** Opening The records block **

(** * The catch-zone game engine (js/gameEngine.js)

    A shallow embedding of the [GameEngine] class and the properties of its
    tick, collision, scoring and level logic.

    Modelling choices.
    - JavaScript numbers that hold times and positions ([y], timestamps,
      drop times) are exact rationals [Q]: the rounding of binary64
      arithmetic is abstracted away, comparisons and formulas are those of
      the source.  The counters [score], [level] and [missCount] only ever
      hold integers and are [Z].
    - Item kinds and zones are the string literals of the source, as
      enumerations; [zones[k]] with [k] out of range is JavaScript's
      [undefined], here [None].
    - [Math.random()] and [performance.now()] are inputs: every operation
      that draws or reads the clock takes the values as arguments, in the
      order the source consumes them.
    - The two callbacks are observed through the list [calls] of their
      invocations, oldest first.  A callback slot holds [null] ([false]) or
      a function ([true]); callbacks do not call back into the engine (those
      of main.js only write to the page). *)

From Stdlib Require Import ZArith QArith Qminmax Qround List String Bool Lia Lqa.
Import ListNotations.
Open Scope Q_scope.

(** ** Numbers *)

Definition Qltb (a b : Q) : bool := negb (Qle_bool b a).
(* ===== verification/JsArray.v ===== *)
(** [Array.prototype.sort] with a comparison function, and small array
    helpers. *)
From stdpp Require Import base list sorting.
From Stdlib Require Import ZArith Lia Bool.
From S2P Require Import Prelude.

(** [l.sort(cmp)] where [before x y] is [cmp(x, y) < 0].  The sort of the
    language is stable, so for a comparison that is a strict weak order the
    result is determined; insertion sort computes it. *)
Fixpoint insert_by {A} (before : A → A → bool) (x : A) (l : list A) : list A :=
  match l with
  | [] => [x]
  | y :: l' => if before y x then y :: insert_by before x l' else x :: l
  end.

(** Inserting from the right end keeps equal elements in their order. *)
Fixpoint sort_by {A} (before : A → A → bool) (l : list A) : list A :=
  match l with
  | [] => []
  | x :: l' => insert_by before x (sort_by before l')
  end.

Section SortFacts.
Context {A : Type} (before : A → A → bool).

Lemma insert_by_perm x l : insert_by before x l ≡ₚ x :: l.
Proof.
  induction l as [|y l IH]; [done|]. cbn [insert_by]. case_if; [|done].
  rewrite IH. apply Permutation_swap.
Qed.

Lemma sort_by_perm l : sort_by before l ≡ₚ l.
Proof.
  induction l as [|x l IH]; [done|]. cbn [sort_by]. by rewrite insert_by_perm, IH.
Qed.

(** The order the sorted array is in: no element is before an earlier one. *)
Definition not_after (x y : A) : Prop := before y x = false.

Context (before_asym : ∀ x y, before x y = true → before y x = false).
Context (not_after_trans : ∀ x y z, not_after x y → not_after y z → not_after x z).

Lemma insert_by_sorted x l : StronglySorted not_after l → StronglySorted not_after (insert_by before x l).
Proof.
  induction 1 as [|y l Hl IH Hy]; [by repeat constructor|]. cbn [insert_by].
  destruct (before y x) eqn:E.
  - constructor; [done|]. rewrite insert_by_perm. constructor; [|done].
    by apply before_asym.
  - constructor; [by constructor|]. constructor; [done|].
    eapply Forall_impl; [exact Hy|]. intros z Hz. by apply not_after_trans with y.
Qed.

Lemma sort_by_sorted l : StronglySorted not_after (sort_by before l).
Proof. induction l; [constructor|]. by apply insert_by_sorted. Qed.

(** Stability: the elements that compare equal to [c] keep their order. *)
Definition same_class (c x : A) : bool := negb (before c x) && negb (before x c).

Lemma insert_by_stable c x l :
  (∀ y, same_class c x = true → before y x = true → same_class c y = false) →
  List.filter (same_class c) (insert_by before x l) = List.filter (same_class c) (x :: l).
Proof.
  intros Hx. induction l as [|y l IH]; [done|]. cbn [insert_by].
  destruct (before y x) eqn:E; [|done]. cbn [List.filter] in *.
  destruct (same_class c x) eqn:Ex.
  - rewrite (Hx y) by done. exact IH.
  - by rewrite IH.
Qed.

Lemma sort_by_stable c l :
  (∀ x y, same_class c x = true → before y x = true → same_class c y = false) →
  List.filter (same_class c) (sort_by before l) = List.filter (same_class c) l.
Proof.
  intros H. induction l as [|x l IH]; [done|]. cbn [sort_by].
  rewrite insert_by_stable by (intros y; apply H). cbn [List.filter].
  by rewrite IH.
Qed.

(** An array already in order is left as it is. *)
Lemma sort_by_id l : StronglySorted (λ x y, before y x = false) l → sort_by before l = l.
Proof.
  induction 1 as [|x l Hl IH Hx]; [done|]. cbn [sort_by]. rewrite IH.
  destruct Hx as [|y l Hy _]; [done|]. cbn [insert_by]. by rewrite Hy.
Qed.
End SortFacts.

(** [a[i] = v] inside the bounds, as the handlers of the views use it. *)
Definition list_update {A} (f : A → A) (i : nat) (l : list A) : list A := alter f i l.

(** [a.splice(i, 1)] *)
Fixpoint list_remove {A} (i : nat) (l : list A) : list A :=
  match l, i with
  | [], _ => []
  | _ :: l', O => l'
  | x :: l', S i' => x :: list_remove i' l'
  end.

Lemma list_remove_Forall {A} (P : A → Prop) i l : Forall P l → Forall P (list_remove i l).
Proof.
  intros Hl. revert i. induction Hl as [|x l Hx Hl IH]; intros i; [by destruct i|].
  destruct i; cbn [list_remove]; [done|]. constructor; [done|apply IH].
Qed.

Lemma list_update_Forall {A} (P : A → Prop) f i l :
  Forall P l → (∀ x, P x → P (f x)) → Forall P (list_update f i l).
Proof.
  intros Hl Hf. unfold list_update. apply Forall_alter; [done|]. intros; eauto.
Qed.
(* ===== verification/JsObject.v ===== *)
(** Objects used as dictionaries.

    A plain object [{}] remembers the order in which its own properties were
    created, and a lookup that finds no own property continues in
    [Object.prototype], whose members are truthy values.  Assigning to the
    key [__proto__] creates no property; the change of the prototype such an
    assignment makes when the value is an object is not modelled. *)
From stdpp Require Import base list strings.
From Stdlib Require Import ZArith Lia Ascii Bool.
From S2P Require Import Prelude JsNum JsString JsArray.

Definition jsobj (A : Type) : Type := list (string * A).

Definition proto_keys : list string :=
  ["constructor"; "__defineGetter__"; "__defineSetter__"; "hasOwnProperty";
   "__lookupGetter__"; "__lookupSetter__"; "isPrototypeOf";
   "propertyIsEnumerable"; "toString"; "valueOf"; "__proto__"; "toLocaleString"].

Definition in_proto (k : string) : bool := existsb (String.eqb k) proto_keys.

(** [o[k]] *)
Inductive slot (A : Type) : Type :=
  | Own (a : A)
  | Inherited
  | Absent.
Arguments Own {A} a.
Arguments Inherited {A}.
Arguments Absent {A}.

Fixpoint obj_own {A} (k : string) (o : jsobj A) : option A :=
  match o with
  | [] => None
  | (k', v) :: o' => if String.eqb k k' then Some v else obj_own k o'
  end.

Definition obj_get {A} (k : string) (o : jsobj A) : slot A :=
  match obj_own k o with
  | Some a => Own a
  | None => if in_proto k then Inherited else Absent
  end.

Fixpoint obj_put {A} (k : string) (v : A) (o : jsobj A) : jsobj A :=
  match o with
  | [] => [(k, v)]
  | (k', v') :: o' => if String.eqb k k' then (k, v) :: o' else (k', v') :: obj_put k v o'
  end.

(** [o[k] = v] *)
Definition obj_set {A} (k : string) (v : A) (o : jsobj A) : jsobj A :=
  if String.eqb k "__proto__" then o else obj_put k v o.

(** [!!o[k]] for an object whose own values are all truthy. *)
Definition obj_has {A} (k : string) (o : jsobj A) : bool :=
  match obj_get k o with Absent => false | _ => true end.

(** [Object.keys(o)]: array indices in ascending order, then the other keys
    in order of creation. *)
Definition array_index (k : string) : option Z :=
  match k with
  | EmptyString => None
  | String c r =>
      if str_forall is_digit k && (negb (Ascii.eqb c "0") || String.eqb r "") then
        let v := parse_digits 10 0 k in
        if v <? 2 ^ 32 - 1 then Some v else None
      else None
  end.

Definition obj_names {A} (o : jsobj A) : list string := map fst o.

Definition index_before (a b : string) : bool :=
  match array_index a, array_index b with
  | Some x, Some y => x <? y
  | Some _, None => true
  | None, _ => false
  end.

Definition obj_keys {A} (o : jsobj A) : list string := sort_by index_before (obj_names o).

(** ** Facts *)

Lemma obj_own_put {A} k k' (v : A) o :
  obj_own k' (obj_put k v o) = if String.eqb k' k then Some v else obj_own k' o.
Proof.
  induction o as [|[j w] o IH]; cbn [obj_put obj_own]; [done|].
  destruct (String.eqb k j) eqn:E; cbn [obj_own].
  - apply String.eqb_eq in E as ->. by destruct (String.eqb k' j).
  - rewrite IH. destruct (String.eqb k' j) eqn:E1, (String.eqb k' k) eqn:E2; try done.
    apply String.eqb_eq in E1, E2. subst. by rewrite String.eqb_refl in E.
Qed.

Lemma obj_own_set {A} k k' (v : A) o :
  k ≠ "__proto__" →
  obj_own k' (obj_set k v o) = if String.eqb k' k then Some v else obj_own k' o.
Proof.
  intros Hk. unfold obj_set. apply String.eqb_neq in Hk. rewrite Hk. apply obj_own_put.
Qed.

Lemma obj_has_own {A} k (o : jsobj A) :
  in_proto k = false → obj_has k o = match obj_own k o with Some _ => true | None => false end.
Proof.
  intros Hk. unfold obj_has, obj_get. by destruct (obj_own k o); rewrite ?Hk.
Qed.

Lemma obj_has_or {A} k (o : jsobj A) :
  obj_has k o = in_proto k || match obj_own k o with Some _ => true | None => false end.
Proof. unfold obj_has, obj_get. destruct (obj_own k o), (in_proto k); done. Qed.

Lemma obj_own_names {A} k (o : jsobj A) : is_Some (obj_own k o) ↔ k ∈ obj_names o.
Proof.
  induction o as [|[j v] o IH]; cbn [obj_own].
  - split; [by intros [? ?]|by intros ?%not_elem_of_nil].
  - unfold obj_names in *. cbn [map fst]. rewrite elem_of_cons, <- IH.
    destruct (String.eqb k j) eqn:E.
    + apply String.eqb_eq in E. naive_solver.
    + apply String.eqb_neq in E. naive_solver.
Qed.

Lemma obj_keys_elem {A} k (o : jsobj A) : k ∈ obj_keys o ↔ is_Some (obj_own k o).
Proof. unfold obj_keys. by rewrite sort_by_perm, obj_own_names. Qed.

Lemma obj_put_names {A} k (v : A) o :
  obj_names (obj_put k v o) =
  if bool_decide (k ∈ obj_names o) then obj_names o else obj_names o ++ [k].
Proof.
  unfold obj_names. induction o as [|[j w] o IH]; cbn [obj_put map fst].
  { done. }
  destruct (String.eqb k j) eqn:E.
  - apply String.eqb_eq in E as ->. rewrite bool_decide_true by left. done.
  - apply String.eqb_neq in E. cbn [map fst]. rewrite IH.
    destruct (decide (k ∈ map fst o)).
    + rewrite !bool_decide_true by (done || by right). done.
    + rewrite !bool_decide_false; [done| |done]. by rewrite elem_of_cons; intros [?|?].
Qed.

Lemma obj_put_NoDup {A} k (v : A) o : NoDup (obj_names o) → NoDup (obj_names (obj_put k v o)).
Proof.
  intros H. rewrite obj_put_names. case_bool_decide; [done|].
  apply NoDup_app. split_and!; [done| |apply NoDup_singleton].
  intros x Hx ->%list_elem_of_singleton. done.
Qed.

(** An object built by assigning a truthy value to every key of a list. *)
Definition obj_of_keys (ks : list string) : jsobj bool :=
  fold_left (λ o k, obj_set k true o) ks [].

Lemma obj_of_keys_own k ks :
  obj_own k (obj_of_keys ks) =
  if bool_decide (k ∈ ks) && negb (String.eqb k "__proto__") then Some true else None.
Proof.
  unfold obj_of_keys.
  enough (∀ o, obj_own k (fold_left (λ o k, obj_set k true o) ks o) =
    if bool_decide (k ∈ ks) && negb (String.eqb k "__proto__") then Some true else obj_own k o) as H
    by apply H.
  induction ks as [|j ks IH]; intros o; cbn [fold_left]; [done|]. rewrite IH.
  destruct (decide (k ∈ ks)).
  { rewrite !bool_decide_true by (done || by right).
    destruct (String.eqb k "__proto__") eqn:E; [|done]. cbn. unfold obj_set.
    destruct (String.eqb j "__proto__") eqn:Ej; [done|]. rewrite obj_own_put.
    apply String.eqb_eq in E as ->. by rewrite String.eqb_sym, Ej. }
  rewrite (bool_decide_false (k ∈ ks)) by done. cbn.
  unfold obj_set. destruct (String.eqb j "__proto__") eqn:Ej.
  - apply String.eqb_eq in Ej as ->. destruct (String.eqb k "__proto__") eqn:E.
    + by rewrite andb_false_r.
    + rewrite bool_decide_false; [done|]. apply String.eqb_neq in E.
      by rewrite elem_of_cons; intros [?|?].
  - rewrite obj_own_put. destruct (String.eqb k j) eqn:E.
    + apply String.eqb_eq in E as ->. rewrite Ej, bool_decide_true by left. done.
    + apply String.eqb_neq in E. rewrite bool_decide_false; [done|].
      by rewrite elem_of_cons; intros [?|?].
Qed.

** Closing The records block **

Task description
Output each line of the records above exactly, beginning at the first, and stop once the line containing "hold integers and are [Z]." has been output.

Answer for the task
(** * The catch-zone game engine (js/gameEngine.js)

    A shallow embedding of the [GameEngine] class and the properties of its
    tick, collision, scoring and level logic.

    Modelling choices.
    - JavaScript numbers that hold times and positions ([y], timestamps,
      drop times) are exact rationals [Q]: the rounding of binary64
      arithmetic is abstracted away, comparisons and formulas are those of
      the source.  The counters [score], [level] and [missCount] only ever
      hold integers and are [Z].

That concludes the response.